173rd Fighter Wing Eagles fly over wildland fires

  • Published
  • By Tech. Sgt. Jefferson Thompson
  • 173rd Fighter Wing Public Affairs

As it happens, an aerial photographer joined a routine training mission out of the 173rd Fighter Wing in Klamath Falls, Oregon destined for the range over the eastern part of the state, July 31, 2014.

James Haseltine of HIGH-G Productions noticed a number of wildland fires as the aircraft made their way back to the base and snapped photos of the F-15 Eagles flying in front of the billowing, opaque clouds.

He did not know at the time how much attention these images would garner. No one really knows how, but in the information age the photos quickly went viral, finding their way through cyber space to the Today Show broadcast on national television Aug. 5, 2014.

Images of Kingsley's own F-15 Eagles made the round from KDRV's 5 p.m. news out of Medford, Oregon, to Mashable.com, and all the way to the NASA Goddard Institute for Space Studies.

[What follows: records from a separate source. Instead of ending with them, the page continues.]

Lemma idkfs_write_read_witness :
  ∃ fs fs1 fs2, idkfs_write fs 0 demo_name 4094 5 = Some (fs1, 3) ∧
    idkfs_read fs1 0 3 4094 6 = Some (fs2, demo_name).
Proof.
  destruct demo_fs as (fs & _ & Hf & Hr). exists fs.
  destruct (idkfs_write_read fs 0 demo_name 4094 5 6 (fmt_inv _ Hf) (formatted_root_live _ Hf))
    as (fs1 & fs2 & Hw & Hrd & _);
    [by apply cstring_bytes, demo_name_ok|lia|done|by eapply size_of_root|].
  exists fs1, fs2. split; [exact Hw|exact Hrd].
Defined.

(** C28: [idkfs_read] returns a prefix of the requested range cut at the end
    of the file, equal to the file's bytes; it is shorter than the range only
    where the next block is a hole; no file changes. *)
Theorem idkfs_read_prefix fs k i count offset now :
  fs_inv fs → (fs_inodes fs).[k] = Some i → live i → i_size i ≤ DIRECT_BYTES →
  0 ≤ offset → 0 ≤ count → offset + count < 18446744073709551616 →
  ∃ fs' out, idkfs_read fs k count offset now = Some (fs', out) ∧
    fs_inv fs' ∧ (∀ k' p, fbyte fs' k' p = fbyte fs k' p) ∧
    Z.of_nat (length out) ≤ Z.max 0 (Z.min count (i_size i - offset)) ∧
    (∀ x, 0 ≤ x < Z.of_nat (length out) → fbyte fs k (offset + x) = out.[x]) ∧
    (Z.of_nat (length out) < Z.max 0 (Z.min count (i_size i - offset)) →
       fbyte fs k (offset + Z.of_nat (length out)) = None).
Proof.
  intros Hinv Hi Hl Hs Ho Hc Hov.
  destruct (idkfs_read_ok fs k i count offset now (inv_wf _ Hinv) Hi Hl Hs Ho Hc Hov)
    as (fs' & out & -> & Hwf' & Hm & _ & _ & Hb & Hlen & Hx & Hn).
  exists fs', out. split_and!; [done|by eapply fs_inv_modifies|exact Hb|exact Hlen|
    exact Hx|exact Hn].
Qed.

Lemma idkfs_read_prefix_witness :
  ∃ fs fs' out, idkfs_read fs 0 10 33410 0 = Some (fs', out) ∧
    Z.of_nat (length out) ≤ Z.max 0 (Z.min 10 (size_at fs 0 - 33410)).
Proof.
  destruct demo_fs as (fs & _ & Hf & Hr). exists fs.
  destruct (formatted_root_live _ Hf) as (i & Hi & Hl). pose proof (size_of_root _ _ Hr) as Hs.
  rewrite (size_at_inode _ _ _ Hi) in *.
  destruct (idkfs_read_prefix fs 0 i 10 33410 0 (fmt_inv _ Hf) Hi Hl Hs)
    as (fs' & out & H1 & _ & _ & H2 & _); [lia|lia|lia|].
  exists fs', out. split; [exact H1|exact H2].
Defined.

Firefighters on Oregon's Gulch Fire have battled the blaze for more than two weeks and officials posted the photos in camp early in their efforts. They contacted the 173rd Fighter Wing Public Affairs office saying they wanted to verify the photos hadn't been enhanced or altered, given their dramatic nature.

Weather scientists were particularly interested in these clouds as they are a phenomenon called pyro cumulus clouds, caused by the rising heat of the fire carrying ash and water vapor into the atmosphere where it condenses. Experts typically utilize satellite imagery to view these cloud formations but expressed their delight to have an up close and personal view from an aircraft.

Although the 173rd Fighter Wing's mission does not include wildland fire photography, these aircraft were in the vicinity by happenstance and provided images that furthered science and the public interest.